◆ **INSTRUCTIONS FOR THE TASK**
Starting with the line that contains "Definition all_writes_ok : WriteOutcome" and stopping after the line that contains "CThread 1 Ok; CThread 1 Ok; CThread", copy the entries below exactly. Include nothing else.

--

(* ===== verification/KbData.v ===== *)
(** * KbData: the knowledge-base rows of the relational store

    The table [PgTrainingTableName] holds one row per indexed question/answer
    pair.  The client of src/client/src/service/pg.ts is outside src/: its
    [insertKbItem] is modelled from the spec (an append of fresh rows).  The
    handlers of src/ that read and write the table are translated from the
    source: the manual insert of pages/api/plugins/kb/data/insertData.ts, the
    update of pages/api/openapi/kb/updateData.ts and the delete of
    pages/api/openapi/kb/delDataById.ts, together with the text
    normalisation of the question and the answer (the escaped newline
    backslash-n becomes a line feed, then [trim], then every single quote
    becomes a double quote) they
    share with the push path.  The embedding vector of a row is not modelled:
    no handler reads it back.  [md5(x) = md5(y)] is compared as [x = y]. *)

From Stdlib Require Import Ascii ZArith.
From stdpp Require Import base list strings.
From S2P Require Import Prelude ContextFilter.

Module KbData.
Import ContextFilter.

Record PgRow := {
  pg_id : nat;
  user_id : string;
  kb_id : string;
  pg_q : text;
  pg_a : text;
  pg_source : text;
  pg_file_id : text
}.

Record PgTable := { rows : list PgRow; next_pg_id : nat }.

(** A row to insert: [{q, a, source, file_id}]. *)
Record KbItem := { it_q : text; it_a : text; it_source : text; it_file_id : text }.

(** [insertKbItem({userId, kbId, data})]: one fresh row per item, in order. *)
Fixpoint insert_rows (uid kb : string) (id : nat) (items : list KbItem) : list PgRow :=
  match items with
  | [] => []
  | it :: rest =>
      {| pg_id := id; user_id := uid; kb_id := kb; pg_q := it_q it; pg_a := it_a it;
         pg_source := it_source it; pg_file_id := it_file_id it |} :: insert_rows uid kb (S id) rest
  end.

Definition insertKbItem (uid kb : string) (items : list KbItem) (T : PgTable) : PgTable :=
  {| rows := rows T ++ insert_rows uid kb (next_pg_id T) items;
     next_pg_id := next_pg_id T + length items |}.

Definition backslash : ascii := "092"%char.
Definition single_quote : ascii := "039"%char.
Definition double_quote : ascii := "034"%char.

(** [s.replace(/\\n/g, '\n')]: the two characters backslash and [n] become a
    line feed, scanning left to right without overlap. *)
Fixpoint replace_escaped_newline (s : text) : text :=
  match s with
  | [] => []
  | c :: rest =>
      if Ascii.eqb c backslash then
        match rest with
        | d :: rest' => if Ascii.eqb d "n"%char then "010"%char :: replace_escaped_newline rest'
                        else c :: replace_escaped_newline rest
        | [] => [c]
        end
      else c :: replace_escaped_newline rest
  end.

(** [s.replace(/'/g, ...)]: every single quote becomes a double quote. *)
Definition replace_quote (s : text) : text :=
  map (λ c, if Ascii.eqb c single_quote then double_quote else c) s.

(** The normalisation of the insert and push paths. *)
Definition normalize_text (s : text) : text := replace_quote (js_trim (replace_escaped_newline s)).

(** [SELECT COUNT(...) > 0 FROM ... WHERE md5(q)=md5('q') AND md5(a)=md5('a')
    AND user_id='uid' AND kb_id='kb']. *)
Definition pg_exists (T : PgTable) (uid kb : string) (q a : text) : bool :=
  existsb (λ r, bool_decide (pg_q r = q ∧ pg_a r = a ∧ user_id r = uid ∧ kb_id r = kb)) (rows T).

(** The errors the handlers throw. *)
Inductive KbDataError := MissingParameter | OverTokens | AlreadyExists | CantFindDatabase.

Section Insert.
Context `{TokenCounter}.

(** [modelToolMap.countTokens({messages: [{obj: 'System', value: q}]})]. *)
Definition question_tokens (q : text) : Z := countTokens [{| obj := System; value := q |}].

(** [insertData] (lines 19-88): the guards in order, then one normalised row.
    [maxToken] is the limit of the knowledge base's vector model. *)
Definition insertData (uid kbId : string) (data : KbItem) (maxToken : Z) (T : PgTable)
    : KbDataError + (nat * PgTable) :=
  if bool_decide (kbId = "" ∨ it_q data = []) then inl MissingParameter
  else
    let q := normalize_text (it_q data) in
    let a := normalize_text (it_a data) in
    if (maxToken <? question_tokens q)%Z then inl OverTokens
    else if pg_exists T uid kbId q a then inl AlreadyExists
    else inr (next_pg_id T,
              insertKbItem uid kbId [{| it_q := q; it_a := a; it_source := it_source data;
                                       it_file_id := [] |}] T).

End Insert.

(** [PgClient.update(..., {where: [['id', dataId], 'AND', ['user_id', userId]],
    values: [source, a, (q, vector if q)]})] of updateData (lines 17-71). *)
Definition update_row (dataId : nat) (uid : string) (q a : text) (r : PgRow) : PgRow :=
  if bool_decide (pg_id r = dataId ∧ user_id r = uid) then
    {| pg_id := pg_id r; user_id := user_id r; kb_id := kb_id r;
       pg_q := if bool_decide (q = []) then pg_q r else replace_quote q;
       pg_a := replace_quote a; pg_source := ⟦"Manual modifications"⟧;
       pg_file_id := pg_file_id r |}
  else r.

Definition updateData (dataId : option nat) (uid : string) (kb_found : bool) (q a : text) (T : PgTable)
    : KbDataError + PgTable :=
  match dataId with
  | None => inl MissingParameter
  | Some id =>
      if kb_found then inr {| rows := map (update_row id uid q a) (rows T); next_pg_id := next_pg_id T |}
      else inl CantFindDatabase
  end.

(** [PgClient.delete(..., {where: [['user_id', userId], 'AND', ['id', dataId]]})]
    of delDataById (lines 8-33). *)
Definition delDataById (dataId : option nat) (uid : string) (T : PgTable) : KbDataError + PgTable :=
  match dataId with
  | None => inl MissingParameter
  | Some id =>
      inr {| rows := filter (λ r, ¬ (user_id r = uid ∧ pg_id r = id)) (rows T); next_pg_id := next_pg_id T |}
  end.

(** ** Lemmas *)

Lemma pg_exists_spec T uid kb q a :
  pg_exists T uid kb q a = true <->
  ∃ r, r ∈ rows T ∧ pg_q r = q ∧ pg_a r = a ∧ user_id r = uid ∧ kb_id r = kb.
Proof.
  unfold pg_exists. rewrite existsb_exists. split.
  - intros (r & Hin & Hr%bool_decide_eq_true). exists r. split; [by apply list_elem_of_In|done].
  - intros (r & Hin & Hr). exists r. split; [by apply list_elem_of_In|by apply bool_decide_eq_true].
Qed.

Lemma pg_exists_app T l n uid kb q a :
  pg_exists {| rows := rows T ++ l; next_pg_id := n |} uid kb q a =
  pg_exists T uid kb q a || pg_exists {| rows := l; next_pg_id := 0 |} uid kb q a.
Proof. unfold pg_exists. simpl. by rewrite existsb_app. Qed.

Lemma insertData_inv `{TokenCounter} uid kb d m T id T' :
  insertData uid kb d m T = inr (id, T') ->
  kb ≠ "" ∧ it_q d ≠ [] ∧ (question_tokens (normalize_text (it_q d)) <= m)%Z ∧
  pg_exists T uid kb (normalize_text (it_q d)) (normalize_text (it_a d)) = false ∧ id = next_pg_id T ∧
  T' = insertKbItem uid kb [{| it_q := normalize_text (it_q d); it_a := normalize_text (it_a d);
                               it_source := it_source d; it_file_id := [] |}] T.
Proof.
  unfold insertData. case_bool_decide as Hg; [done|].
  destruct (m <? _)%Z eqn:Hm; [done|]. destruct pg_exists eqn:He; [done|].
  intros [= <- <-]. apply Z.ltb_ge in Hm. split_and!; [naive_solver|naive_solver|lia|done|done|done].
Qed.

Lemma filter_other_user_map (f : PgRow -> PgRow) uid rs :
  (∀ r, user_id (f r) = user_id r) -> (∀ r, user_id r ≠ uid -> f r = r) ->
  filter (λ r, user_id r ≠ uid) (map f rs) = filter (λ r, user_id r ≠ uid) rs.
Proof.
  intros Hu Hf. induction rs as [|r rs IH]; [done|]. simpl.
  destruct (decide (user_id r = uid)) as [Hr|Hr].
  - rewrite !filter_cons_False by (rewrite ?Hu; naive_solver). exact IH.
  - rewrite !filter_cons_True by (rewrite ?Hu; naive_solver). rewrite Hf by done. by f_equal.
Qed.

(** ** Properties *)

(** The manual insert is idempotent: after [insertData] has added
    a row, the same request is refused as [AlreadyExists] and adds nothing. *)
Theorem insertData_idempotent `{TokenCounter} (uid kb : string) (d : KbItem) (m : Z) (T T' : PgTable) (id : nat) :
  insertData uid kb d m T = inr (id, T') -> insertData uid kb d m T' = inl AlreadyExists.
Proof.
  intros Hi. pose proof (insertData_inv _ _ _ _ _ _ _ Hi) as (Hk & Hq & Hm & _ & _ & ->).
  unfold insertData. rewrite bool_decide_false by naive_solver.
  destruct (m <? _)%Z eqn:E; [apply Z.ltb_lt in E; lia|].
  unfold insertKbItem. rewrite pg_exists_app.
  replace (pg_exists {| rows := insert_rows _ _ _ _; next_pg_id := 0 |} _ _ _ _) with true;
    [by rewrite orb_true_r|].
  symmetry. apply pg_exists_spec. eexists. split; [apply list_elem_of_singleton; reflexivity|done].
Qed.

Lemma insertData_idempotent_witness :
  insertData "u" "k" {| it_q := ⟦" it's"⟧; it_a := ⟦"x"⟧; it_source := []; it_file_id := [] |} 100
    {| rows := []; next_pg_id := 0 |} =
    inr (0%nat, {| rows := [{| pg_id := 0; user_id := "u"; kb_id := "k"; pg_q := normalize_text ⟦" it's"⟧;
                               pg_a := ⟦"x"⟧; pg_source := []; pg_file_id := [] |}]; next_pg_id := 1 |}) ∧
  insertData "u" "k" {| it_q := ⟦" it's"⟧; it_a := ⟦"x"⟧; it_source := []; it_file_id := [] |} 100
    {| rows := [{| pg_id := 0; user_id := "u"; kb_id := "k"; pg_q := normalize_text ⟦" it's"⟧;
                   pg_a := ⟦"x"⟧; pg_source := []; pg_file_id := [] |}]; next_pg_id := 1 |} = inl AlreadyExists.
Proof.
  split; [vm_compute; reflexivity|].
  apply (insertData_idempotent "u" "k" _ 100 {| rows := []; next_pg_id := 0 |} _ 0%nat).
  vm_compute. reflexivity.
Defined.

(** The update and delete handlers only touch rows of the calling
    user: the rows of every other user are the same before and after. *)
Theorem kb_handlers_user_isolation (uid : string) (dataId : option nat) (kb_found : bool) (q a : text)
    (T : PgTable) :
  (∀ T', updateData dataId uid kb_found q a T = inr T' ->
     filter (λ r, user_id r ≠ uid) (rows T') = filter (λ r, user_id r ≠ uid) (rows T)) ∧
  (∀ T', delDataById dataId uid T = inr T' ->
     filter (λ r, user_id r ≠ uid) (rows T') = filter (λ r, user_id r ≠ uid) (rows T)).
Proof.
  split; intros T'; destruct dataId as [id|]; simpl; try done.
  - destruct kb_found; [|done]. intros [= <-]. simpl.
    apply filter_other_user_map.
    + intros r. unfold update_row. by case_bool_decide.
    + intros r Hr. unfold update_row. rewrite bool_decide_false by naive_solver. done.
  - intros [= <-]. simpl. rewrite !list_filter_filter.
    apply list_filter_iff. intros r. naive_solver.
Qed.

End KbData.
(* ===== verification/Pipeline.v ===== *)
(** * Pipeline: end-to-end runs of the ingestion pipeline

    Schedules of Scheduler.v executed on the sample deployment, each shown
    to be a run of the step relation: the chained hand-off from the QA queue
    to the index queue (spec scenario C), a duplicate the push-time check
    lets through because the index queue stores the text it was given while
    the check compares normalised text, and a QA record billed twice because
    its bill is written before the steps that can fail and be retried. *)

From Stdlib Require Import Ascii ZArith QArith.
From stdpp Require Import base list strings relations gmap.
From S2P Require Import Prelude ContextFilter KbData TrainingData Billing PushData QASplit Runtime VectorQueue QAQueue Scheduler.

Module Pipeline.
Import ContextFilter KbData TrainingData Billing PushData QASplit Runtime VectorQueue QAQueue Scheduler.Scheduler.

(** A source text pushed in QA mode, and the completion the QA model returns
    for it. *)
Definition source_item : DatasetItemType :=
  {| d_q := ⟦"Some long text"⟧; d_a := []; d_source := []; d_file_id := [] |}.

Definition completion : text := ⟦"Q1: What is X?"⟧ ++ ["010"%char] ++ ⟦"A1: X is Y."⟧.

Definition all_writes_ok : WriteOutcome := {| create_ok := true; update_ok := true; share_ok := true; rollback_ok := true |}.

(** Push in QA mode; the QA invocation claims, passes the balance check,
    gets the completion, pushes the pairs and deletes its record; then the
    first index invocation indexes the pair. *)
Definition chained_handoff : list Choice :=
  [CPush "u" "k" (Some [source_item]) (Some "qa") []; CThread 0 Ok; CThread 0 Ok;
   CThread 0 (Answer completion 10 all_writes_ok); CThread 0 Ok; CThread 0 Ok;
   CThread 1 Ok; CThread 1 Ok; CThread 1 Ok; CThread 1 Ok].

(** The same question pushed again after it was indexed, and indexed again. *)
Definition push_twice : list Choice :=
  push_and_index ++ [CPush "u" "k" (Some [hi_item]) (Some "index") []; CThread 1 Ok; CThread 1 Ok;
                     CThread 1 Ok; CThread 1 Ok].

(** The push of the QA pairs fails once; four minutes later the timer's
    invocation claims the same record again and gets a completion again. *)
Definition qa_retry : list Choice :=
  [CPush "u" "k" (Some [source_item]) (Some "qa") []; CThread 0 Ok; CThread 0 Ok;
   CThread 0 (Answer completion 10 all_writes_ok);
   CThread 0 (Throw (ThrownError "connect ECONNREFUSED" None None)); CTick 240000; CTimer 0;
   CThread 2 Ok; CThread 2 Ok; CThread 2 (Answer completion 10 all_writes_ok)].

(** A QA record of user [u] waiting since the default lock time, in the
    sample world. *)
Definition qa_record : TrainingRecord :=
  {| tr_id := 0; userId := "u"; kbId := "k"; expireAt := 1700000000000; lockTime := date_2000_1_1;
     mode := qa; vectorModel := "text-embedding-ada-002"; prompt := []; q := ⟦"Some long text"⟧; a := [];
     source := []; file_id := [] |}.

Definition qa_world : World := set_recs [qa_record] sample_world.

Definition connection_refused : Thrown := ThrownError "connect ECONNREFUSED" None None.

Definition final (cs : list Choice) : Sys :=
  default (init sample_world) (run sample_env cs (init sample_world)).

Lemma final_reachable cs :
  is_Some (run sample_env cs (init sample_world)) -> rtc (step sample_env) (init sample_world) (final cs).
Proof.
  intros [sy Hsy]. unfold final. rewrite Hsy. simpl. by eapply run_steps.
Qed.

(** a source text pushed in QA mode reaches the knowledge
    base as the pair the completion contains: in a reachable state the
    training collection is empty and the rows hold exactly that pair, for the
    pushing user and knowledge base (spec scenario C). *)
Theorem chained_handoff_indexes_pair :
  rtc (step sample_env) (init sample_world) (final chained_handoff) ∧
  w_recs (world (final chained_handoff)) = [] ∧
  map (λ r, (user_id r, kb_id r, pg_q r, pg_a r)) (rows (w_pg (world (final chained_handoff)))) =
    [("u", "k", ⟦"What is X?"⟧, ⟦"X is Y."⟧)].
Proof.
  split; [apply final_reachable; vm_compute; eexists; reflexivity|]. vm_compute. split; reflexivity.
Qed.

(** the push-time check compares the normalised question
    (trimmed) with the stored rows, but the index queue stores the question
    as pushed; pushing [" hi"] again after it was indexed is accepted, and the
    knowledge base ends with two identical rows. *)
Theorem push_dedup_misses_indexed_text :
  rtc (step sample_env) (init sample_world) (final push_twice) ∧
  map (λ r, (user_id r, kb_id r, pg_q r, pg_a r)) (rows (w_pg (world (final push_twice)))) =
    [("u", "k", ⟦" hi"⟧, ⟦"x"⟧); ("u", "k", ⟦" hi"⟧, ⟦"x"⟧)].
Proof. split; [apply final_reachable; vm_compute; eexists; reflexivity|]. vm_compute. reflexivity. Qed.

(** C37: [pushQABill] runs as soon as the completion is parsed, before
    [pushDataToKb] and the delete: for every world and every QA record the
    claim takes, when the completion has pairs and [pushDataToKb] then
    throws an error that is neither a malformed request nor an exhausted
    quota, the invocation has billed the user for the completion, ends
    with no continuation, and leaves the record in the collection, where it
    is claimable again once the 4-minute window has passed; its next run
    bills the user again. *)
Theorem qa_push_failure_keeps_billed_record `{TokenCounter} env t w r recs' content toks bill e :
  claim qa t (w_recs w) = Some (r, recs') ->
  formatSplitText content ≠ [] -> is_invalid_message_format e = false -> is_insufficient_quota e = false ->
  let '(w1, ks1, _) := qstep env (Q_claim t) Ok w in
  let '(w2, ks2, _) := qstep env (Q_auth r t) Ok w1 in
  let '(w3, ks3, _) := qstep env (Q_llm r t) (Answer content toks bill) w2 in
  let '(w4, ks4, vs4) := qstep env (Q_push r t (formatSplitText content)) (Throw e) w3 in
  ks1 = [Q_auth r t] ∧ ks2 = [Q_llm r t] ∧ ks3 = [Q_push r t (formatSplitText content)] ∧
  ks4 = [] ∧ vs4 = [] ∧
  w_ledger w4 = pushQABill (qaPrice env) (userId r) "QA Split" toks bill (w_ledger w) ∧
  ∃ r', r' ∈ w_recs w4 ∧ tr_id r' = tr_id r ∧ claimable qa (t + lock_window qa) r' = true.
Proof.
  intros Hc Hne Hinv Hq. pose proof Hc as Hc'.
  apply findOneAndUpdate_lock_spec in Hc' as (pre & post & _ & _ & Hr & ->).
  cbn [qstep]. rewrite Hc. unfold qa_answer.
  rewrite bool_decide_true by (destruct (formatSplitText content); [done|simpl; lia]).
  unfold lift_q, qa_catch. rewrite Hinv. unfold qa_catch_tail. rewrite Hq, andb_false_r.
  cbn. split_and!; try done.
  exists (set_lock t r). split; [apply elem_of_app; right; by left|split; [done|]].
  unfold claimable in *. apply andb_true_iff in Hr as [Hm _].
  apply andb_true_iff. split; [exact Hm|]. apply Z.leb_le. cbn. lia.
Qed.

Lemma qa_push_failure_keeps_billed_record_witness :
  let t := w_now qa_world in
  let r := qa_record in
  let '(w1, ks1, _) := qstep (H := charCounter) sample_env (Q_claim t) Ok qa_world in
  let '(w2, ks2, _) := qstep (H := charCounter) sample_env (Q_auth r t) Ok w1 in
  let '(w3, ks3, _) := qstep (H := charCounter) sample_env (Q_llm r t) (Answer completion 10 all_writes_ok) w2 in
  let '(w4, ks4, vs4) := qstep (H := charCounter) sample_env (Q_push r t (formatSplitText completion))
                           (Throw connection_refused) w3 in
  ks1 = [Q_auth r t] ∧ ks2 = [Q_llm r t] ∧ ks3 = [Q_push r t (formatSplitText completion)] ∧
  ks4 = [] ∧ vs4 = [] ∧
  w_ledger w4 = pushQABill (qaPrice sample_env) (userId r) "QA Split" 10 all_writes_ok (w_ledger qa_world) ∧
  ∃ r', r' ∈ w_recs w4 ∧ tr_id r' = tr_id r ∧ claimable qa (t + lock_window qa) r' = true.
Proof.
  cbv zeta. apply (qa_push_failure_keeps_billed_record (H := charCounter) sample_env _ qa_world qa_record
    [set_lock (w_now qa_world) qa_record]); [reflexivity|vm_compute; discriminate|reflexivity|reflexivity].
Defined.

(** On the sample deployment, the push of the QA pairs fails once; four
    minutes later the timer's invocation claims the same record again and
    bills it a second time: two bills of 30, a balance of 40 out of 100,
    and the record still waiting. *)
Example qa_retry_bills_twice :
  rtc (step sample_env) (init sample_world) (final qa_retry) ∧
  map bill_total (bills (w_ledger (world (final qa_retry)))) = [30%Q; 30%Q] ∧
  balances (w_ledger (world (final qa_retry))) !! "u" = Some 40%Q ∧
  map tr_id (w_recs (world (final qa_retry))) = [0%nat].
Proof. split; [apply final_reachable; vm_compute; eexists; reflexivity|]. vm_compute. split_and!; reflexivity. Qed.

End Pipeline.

--

◆ **ANSWER TO THE EXERCISE**
Definition all_writes_ok : WriteOutcome := {| create_ok := true; update_ok := true; share_ok := true; rollback_ok := true |}.

(** Push in QA mode; the QA invocation claims, passes the balance check,
    gets the completion, pushes the pairs and deletes its record; then the
    first index invocation indexes the pair. *)
Definition chained_handoff : list Choice :=
  [CPush "u" "k" (Some [source_item]) (Some "qa") []; CThread 0 Ok; CThread 0 Ok;
   CThread 0 (Answer completion 10 all_writes_ok); CThread 0 Ok; CThread 0 Ok;
   CThread 1 Ok; CThread 1 Ok; CThread 1 Ok; CThread 1 Ok].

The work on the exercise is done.